### [Exercise directions]
Taking the material as a whole, state how many of its lines contain "false". Write the number and nothing more.

### [Data supplied]
(** * ao-wallet-kit: the wallet manager, its observers and the signer
      normalisation, embedded from the TypeScript sources.

    The manager (class [WalletManager]) is stateful code that calls into
    wallet backends, the browser's [localStorage] and observer callbacks.
    It is embedded as state-passing code in a small state-and-exception
    monad over a [Machine]: an exception leaves the state reached so far in
    place, as in JavaScript.

    What the embedding takes for granted:
    - [async]/[await] is read sequentially (one logical caller, no
      interleaving of manager operations); a rejected promise is a thrown
      exception;
    - the types of the interfaces are taken at their word: a method typed
      [Promise<string>] returns a string or throws;
    - a strategy works on its backend only, it does not call the manager;
    - an observer callback may subscribe, unsubscribe and throw; it does not
      call the other methods of the manager and does not assign to the state
      object it is handed;
    - the provider component is rendered with the state the manager has
      published, and React runs its effects in the order of the source after
      the first commit and again when one of their dependencies has changed;
    - diagnostic logging is left out. *)

From stdpp Require Import gmap strings list.

Declare Scope js_scope.
Delimit Scope js_scope with js.
Local Open Scope string_scope.
Local Open Scope list_scope.

(** ** JavaScript strings *)

Module JsString.

(** [s.startsWith(p)] *)
Definition startsWith (s p : string) : bool := String.prefix p s.

(** The characters of [s] from position [n] on. *)
Fixpoint slice (n : nat) (s : string) : string :=
  match n, s with
  | O, _ => s
  | S n', String _ s' => slice n' s'
  | S _, EmptyString => EmptyString
  end.

(** [s.replace(pat, rep)] with a string pattern: the first occurrence of
    [pat], scanning from the left, is replaced; without an occurrence the
    string is returned as it is. *)
Fixpoint replace (s pat rep : string) : string :=
  if String.prefix pat s then rep +:+ slice (String.length pat) s
  else match s with
       | EmptyString => EmptyString
       | String c s' => String c (replace s' pat rep)
       end.

(** Truthiness of a string: every string but the empty one. *)
Definition truthy (s : string) : bool :=
  match s with
  | EmptyString => false
  | String _ _ => true
  end.

(** Truthiness of a [string | null]. *)
Definition truthy_opt (s : option string) : bool :=
  match s with
  | Some s => truthy s
  | None => false
  end.

End JsString.

(** ** Exceptions and outcomes *)

(** What is thrown: an [Error] or a [TypeError] with its message, or a DOM
    exception with its name (storage access, quota). *)
Inductive Exn :=
| Error (message : string)
| TypeError (message : string)
| DOMException (name : string).

Inductive Outcome (A : Type) :=
| Returns (a : A)
| Throws (e : Exn).
Arguments Returns {A} a.
Arguments Throws {A} e.

(** ** Constants (constants.ts) *)

Module STORAGE_KEYS.
Definition STRATEGY : string := "ao_wallet_strategy".
Definition ADDRESS : string := "ao_wallet_address".
End STORAGE_KEYS.

Module WAuthProviders.
Definition Github : string := "github".
Definition Google : string := "google".
Definition Discord : string := "discord".
Definition X : string := "twitter".
End WAuthProviders.

(** ** The browser's localStorage *)

(** The stored items, and the two ways an access fails in a browser: every
    access throws when storage is denied to the page, and [setItem] throws
    when the quota is exceeded. *)
Record Storage := {
  items : gmap string string;
  accessDenied : bool;
  quotaExceeded : bool;
}.

Module localStorage.

Definition getItem (key : string) (ls : Storage) : Outcome (option string) :=
  if accessDenied ls then Throws (DOMException "SecurityError")
  else Returns (items ls !! key).

Definition setItem (key value : string) (ls : Storage) : Outcome unit * Storage :=
  if accessDenied ls then (Throws (DOMException "SecurityError"), ls)
  else if quotaExceeded ls then (Throws (DOMException "QuotaExceededError"), ls)
  else (Returns tt,
        {| items := <[key := value]> (items ls);
           accessDenied := accessDenied ls;
           quotaExceeded := quotaExceeded ls |}).

Definition removeItem (key : string) (ls : Storage) : Outcome unit * Storage :=
  if accessDenied ls then (Throws (DOMException "SecurityError"), ls)
  else (Returns tt,
        {| items := delete key (items ls);
           accessDenied := accessDenied ls;
           quotaExceeded := quotaExceeded ls |}).

End localStorage.

(** ** The strategy contract (types.ts, interface WalletStrategy) *)

Section Manager.

(** Everything behind the strategies: the browser extensions, the OAuth
    SDK and whatever state they keep. *)
Variable World : Type.

(** A backend call runs against the world and returns or throws. *)
Definition Call (A : Type) : Type := World -> Outcome A * World.

(** The members of the interface the manager uses.  [oid] is the identity
    of the object ([===] on strategies compares it); [reconnect] is an
    optional member. *)
Record WalletStrategy := {
  oid : nat;
  id : string;
  connect : option (list string) -> Call unit;
  disconnect : Call unit;
  getActiveAddress : Call string;
  getActivePublicKey : Call string;
  getPermissions : Call (list string);
  reconnect : option (Call unit);
}.

(** The method bodies of one strategy class, which talk to its backend. *)
Record Methods := {
  m_connect : option (list string) -> Call unit;
  m_disconnect : Call unit;
  m_getActiveAddress : Call string;
  m_getActivePublicKey : Call string;
  m_getPermissions : Call (list string);
}.

(** ** Connection state (types.ts, interface WalletConnectionState) *)

Record WalletConnectionState := {
  connected : bool;
  address : option string;
  publicKey : option string;
  permissions : list string;
  strategy : option WalletStrategy;
}.

(** [Partial<WalletConnectionState>]: the fields an update carries. *)
Record Partial := {
  p_connected : option bool;
  p_address : option (option string);
  p_publicKey : option (option string);
  p_permissions : option (list string);
  p_strategy : option (option WalletStrategy);
}.

(** [{ ...state, ...updates }] *)
Definition spread (state : WalletConnectionState) (updates : Partial)
  : WalletConnectionState :=
  {| connected := default (connected state) (p_connected updates);
     address := default (address state) (p_address updates);
     publicKey := default (publicKey state) (p_publicKey updates);
     permissions := default (permissions state) (p_permissions updates);
     strategy := default (strategy state) (p_strategy updates) |}.

(** The field initialiser of [state], also what [disconnect] resets to. *)
Definition disconnected : WalletConnectionState :=
  {| connected := false; address := None; publicKey := None;
     permissions := []; strategy := None |}.

#[local] Instance WalletConnectionState_inhabited : Inhabited WalletConnectionState :=
  populate disconnected.

(** ** Observers *)

(** What an observer callback may do with the manager while it runs:
    subscribe a callback, call the unsubscribe handle of a callback, or
    throw.  Callbacks are functions, compared by identity (a number). *)
Inductive CallbackAction :=
| Subscribe (listener : nat)
| Unsubscribe (listener : nat)
| Raise (e : Exn).

(** What is recorded of a run, for the statements about observers: a
    callback was invoked with a state object (its reference and what it
    held), an unsubscribe handle was called. *)
Inductive Event :=
| Notified (listener : nat) (obj : nat) (seen : WalletConnectionState)
| Unsubscribed (listener : nat).

(** ** The page the manager runs in *)

(** What the manager is handed from outside: the method bodies of the three
    strategy classes, by object identity (and by provider for the OAuth
    class, the only one with [reconnect]); how the world moves on while the
    manager waits ([setTimeout]); and the bodies of the observer callbacks,
    what each does on the state it is given. *)
Record Environment := {
  arweaveWallet : nat -> Methods;
  ethereum : nat -> Methods;
  wauth : string -> nat -> Methods;
  wauth_reconnect : string -> nat -> Call unit;
  elapse : nat -> World -> World;
  callbacks : nat -> WalletConnectionState -> list CallbackAction;
}.

Variable env : Environment.
(** * geomdl.BSpline: B-spline curves and surfaces

    A shallow embedding of [geomdl/BSpline.py] (classes [Curve] and
    [Surface]) and of the parts of [geomdl.utilities] it calls.

    Conventions of the embedding.
    - In [Curve] and [Surface] a Python [float] is a rational number ([Q])
      and the arithmetic is exact: these modules have no rounding, no
      infinity and no [NaN].  The concrete inputs given to them are dyadic
      rationals with small numerators, on which binary64 arithmetic is
      exact as well.
    - In [Binary64] a Python [float] is a binary64 number ([float]) and
      every operation rounds as IEEE 754 does.  It holds the evaluation of
      a curve, the two derivative algorithms and the setters of [delta]:
      the code whose result depends on rounding or on [NaN].
    - A Python [int] is a [Z]; list subscripts follow Python (a negative
      subscript counts from the end, anything else out of range raises
      [IndexError]).
    - An exception is a value of [exn]; a computation that may raise lives in
      [result].  A method that mutates its object is a function from the
      object to an [outcome]: the result, the object as the call leaves it
      (also when it raises) and the warnings it issued. *)

From Stdlib Require Import ZArith QArith Qabs Qround Lia Lqa Bool Floats.
From stdpp Require Import base list.

Open Scope Z_scope.

(** ** Python primitives *)

Module Py.

Inductive exn : Set :=
| ValueError
| IndexError
| ZeroDivisionError
| UnboundLocalError
| TypeError.

Inductive result (A : Type) : Type :=
| Ok (a : A)
| Raise (e : exn).
Arguments Ok {A} a.
Arguments Raise {A} e.

Definition bind {A B} (m : result A) (f : A -> result B) : result B :=
  match m with
  | Ok a => f a
  | Raise e => Raise e
  end.

(** [warnings.warn]: which direction of which object could not take [r]
    more knots ("Cannot insert r number of knots ..."). *)
Inductive warning : Set :=
| CannotInsert (r : Z)
| CannotInsertU (r : Z)
| CannotInsertV (r : Z).

Record outcome (S A : Type) : Type := Outcome {
  res : result A;
  post : S;
  warned : list warning
}.
Arguments Outcome {S A} res post warned.
Arguments res {S A} o.
Arguments post {S A} o.
Arguments warned {S A} o.

Definition method (S A : Type) : Type := S -> outcome S A.

Definition ret {S A} (a : A) : method S A := fun s => Outcome (Ok a) s [].
Definition seq_ {S A B} (m : method S A) (f : A -> method S B) : method S B :=
  fun s =>
    let o := m s in
    match res o with
    | Ok a => let o' := f a (post o) in
              Outcome (res o') (post o') (warned o ++ warned o')
    | Raise e => Outcome (Raise e) (post o) (warned o)
    end.

Definition get {S} : method S S := fun s => Outcome (Ok s) s [].
Definition put {S} (s : S) : method S unit := fun _ => Outcome (Ok tt) s [].
Definition raise {S A} (e : exn) : method S A := fun s => Outcome (Raise e) s [].
Definition warn {S} (w : warning) : method S unit := fun s => Outcome (Ok tt) s [w].
Definition lift {S A} (r : result A) : method S A := fun s => Outcome r s [].
Definition pass {S} : method S unit := fun s => Outcome (Ok tt) s [].
(** C1.  In every summary that [list_foundry_agents] or
    [create_foundry_agent] returns, [has_tools] is true exactly when
    [tool_types] is a non-empty list, and [tool_types] is [None] whenever
    [has_tools] is false, whatever the values the service handed over. *)
Theorem summaries_consistent (py_str : value -> string) (remote : Remote) :
  (forall found,
     snd (list_foundry_agents py_str remote) = Ok found -> Forall consistent found)
  /\ (forall name instructions model tool_names a,
        snd (create_foundry_agent remote name instructions model tool_names) = Ok a ->
        consistent a).
Proof.
  split; [apply list_foundry_agents_consistent|].
  intros name instructions model tool_names a H.
  apply create_foundry_agent_returns in H as (d & agent & id & rn & _ & _ & _ & _ & _ & ->).
  unfold consistent. simpl. split; [|reflexivity].
  split; [discriminate | intros (t & ts & H); discriminate].
Qed.

(** Reading a tool list that arrived falsy gives what the empty list
    gives. *)
Lemma process_tools_or_else (tools : value) :
  process_tools (or_else tools (VList [])) = process_tools tools.
Proof.
  unfold or_else, process_tools. destruct (truthy tools) eqn:E; [rewrite E|]; reflexivity.
Qed.

Lemma summarize_shape (py_str : value -> string) (a : shaped_agent) :
  summarize py_str (as_mapping a) = summarize py_str (as_object a).
Proof.
  destruct a as [id name latest cls entries].
  unfold as_mapping, as_object, remote_agent, summarize. simpl.
  destruct entries as [|entry entries]; [reflexivity|].
  simpl. rewrite process_tools_or_else. reflexivity.
Qed.

(** C3.  Listing treats the two shapes of a definition alike: when each
    agent of an enumeration carries its definition once as a keyed mapping
    and once as an object with the same entries, the two listings return
    the same summaries (or fail alike) and perform the same events. *)
Theorem listing_shape_independent (py_str : value -> string) (remote : Remote)
    (enumerated : list shaped_agent) (ending : option exn) :
  list_foundry_agents py_str
    (with_agents remote {| items := map as_mapping enumerated; failure := ending |})
  = list_foundry_agents py_str
      (with_agents remote {| items := map as_object enumerated; failure := ending |}).
Proof.
  unfold list_foundry_agents, async_fold. simpl. do 3 f_equal.
  generalize (@ret (list FoundryAgent) []).
  induction enumerated as [|a l IH]; intros m; simpl; [reflexivity|].
  rewrite summarize_shape. apply IH.
Qed.

End ListingClaims.

(** ** The remote catalog: creation *)
Section CreationClaims.

Local Open Scope list_scope.

Lemma assoc_dict_set {A : Type} (k n : string) (v : A) (d : list (string * A)) :
  assoc n (dict_set k v d) = if String.eqb k n then Some v else assoc n d.
Proof.
  induction d as [|[k' x] d IH]; simpl; [reflexivity|].
  destruct (String.eqb k' k) eqn:Ek; simpl.
  - apply String.eqb_eq in Ek. subst k'. destruct (String.eqb k n); reflexivity.
  - destruct (String.eqb k' n) eqn:En; [|exact IH].
    destruct (String.eqb k n) eqn:Ekn; [|reflexivity].
    apply String.eqb_eq in En, Ekn. subst. rewrite String.eqb_refl in Ek. discriminate.
Qed.

(** The map built from the inventory sends a name to the last connection
    that bears it. *)
Lemma assoc_connections_map (n : string) (inventory : list Connection)
    (m : list (string * (string * string))) :
  assoc n (foldl (fun m conn => dict_set (conn_name conn) (conn_info conn) m) m inventory)
  = match last_named n inventory with
    | Some conn => Some (conn_info conn)
    | None => assoc n m
    end.
Proof.
  revert m. induction inventory as [|conn rest IH]; intros m; simpl; [reflexivity|].
  rewrite IH, assoc_dict_set. destruct (last_named n rest); [reflexivity|].
  destruct (String.eqb (conn_name conn) n); reflexivity.
Qed.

### [Output below]
4